* [Action item]: Copy out every line of the data where the word "extractUserResources" is found.

Items from a data source
◆ ◆ ◆ ◆ ◆

(* ===== verification/RunnerProps.v ===== *)
(** * What the runner guarantees

    Sets of changes, then the theorems about commits. *)

From S2P Require Import Prelude GoStrings Trie EventHistory MemoryStore StoreInvariant StoreProps StateStore PrefixSearch Keys Heap NodeHeap.
From S2P Require Import SchedulerFacts Placement Runner PlacementProps.

Local Open Scope Z_scope.

(** * What a set of changes does to the values of the facts

    A committed change set without repeated keys sets each key it puts, removes
    each key it deletes, and leaves the rest. *)

Definition applyChanges (changes : list Change) (m : gmap string string) : gmap string string :=
  apply_ops (changeOp <$> changes) m.

Lemma apply_ops_other ops k m : k ∉ OpKey <$> ops → apply_ops ops m !! k = m !! k.
Proof.
  unfold apply_ops. induction ops as [|op ops IH] using rev_ind; [done|]. rewrite fmap_app, foldl_app. simpl.
  intros [Hk Hop]%not_elem_of_app. assert (OpKey op ≠ k) by (intros E; apply Hop; rewrite E; set_solver).
  unfold apply_op. destruct (OpTyp op); [rewrite lookup_insert_ne by done|rewrite lookup_delete_ne by done]; by apply IH.
Qed.

(** The last operation on a key decides; without repetitions it is the only one. *)
Lemma apply_ops_elem ops op m :
  NoDup (OpKey <$> ops) → op ∈ ops →
  apply_ops ops m !! OpKey op = match OpTyp op with OpPut => Some (OpValue op) | OpDelete => None end.
Proof.
  unfold apply_ops. induction ops as [|op' ops IH] using rev_ind; [set_solver|].
  rewrite fmap_app. intros (Hnd & Hdis & _)%NoDup_app Hin. rewrite foldl_app. simpl.
  apply elem_of_app in Hin as [Hin|<-%list_elem_of_singleton].
  2: { unfold apply_op. destruct (OpTyp op); [by rewrite lookup_insert_eq|by rewrite lookup_delete_eq]. }
  assert (OpKey op' ≠ OpKey op).
  { intros E. apply (Hdis (OpKey op)); [by apply list_elem_of_fmap_2|simpl; set_solver]. }
  unfold apply_op at 1. destruct (OpTyp op'); [rewrite lookup_insert_ne by done|rewrite lookup_delete_ne by done]; by apply IH.
Qed.

Lemma apply_ops_put ops k v m :
  NoDup (OpKey <$> ops) → mkOp OpPut k v ∈ ops → apply_ops ops m !! k = Some v.
Proof. intros Hnd Hin. apply (apply_ops_elem _ _ m Hnd Hin). Qed.
(** The instance count of a service that is not per-node. *)
Definition countFor (facts : list Fact) (s : string) (userCount : Z) : Z :=
  effectiveCountOf userCount (extractIntentCounts facts ScanIntentAutoscalerServices !! s)
    (extractPolicyBounds facts !! s) (extractQuotaCeilings facts !! s).

(** The instance count of a per-node service. *)
Definition perNodeCountFor (facts : list Fact) (s : string) : Z :=
  perNodeCountOf (countAliveNodesFromFacts facts) (extractPolicyBounds facts !! s).

(** Field, service, value to write, and the test that makes writing unnecessary. *)
Inductive wanted (facts : list Fact) : effectiveField → string → string → (option string → Prop) → Prop :=
| wanted_count s u :
    extractIntentCounts facts ScanIntentUserServices !! s = Some u →
    fieldOf (extractDesiredPlacementModes facts) s ≠ "per-node" →
    wanted facts FieldInstances s (Itoa (countFor facts s u)) (countTest (countFor facts s u))
| wanted_perNode s :
    extractDesiredPlacementModes facts !! s = Some "per-node" →
    wanted facts FieldInstances s (Itoa (perNodeCountFor facts s)) (countTest (perNodeCountFor facts s))
| wanted_mode s :
    extractDesiredPlacementModes facts !! s = Some "per-node" →
    wanted facts FieldMode s "per-node" (valueTest "per-node")
| wanted_cpu s r v :
    extractAutoscalerResourceIntents facts !! s = Some r →
    v = preferred (intentCPU r) (fieldOf (extractUserResources facts) (s +:+ "/cpu")) → v ≠ "" →
    wanted facts FieldCPU s v (valueTest v)
| wanted_memory s r v :
    extractAutoscalerResourceIntents facts !! s = Some r →
    v = preferred (intentMemory r) (fieldOf (extractUserResources facts) (s +:+ "/memory")) → v ≠ "" →
    wanted facts FieldMemory s v (valueTest v).

Lemma resolveResource_elem key a u current c :
  c ∈ resolveResource key a u current ↔
  preferred a u ≠ "" ∧ current ≠ preferred a u ∧ c = mkChange OpPut key (preferred a u) "".
Proof.
  unfold resolveResource, preferred. repeat case_decide; rewrite ?list_elem_of_singleton, ?elem_of_nil; naive_solver.
Qed.
Definition BuiltinRoleCapabilities (roleName : string) : list CapabilityGrant :=
  if decide (roleName = "cluster-admin") then clusterGrants [CapabilityClusterAdmin]
  else if decide (roleName = "api-reader") then
    clusterGrants [CapabilityWorkloadRead; CapabilityNodeRead; CapabilityPlacementRead; CapabilityScalingRead;
                   CapabilitySecretMetadataRead]
  else if decide (roleName = "api-writer") then
    clusterGrants [CapabilityWorkloadRead; CapabilityWorkloadCreate; CapabilityWorkloadUpdate; CapabilityScalingRead;
                   CapabilityScalingWrite; CapabilityNodeRead; CapabilityPlacementRead; CapabilitySecretMetadataRead]
  else if decide (roleName = "node-agent") then
    clusterGrants [CapabilityWorkloadRead; CapabilityNodeRead; CapabilityPlacementRead]
  else [].

(** ** Audit entries (the timestamp is the logger's) *)

Record AuditEntry := mkAudit {
  AuditPrincipal : string;
  AuditAction : string;
  AuditTarget : string;
  AuditDecision : string;
  AuditAuthMethod : string;
  AuditPolicy : string;
  AuditOnBehalfOf : string
}.

Definition AuditDecisionAllow : string := "allow".
Definition AuditDecisionDeny : string := "deny".

(** ** The authorizer *)

Record ConditionalPolicy := mkConditional {
  ConditionalName : string;
  ConditionalCapability : string;
  Conditions : list Condition
}.

Record APIAuthorizer := mkAPI {
  apiGrants : gmap string (list CapabilityGrant);
  bootstrapGrants : gmap string (list CapabilityGrant);
  apiPolicies : list ConditionalPolicy;
  apiAuditLog : option (list AuditEntry)
}.

Definition NewAPIAuthorizer : APIAuthorizer := mkAPI ∅ ∅ [] None.

Definition appendGrants (principal : string) (more : list CapabilityGrant) (m : gmap string (list CapabilityGrant))
    : gmap string (list CapabilityGrant) :=
  <[principal := default [] (m !! principal) ++ more]> m.

Definition Grant (principal capability scope : string) (a : APIAuthorizer) : APIAuthorizer :=
  mkAPI (appendGrants principal [mkGrant capability scope] (apiGrants a)) (bootstrapGrants a) (apiPolicies a) (apiAuditLog a).

Definition SetAuditLogger (auditLog : list AuditEntry) (a : APIAuthorizer) : APIAuthorizer :=
  mkAPI (apiGrants a) (bootstrapGrants a) (apiPolicies a) (Some auditLog).

Definition ReplaceGrants (newGrants : gmap string (list CapabilityGrant)) (a : APIAuthorizer) : APIAuthorizer :=
  mkAPI newGrants (bootstrapGrants a) (apiPolicies a) (apiAuditLog a).

Definition ReplacePolicies (newPolicies : list ConditionalPolicy) (a : APIAuthorizer) : APIAuthorizer :=
  mkAPI (apiGrants a) (bootstrapGrants a) newPolicies (apiAuditLog a).

Definition GrantRole (principal roleName : string) (a : APIAuthorizer) : APIAuthorizer :=
  mkAPI (apiGrants a) (appendGrants principal (BuiltinRoleCapabilities roleName) (bootstrapGrants a)) (apiPolicies a) (apiAuditLog a).

Definition logConditionFailure (principal : Principal) (capability scope : string) (policy : ConditionalPolicy)
    (a : APIAuthorizer) : APIAuthorizer :=
  match apiAuditLog a with
  | None => a
  | Some log =>
      mkAPI (apiGrants a) (bootstrapGrants a) (apiPolicies a)
        (Some (log ++ [mkAudit (PrincipalString principal) capability scope AuditDecisionDeny ""
                               (ConditionalName policy +:+ ":condition_failed") ""]))
  end.

Section authorize.
Context `{GoMapRange}.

◆ ◆ ◆ ◆ ◆

* [Exercise solution]:
    v = preferred (intentCPU r) (fieldOf (extractUserResources facts) (s +:+ "/cpu")) → v ≠ "" →
    v = preferred (intentMemory r) (fieldOf (extractUserResources facts) (s +:+ "/memory")) → v ≠ "" →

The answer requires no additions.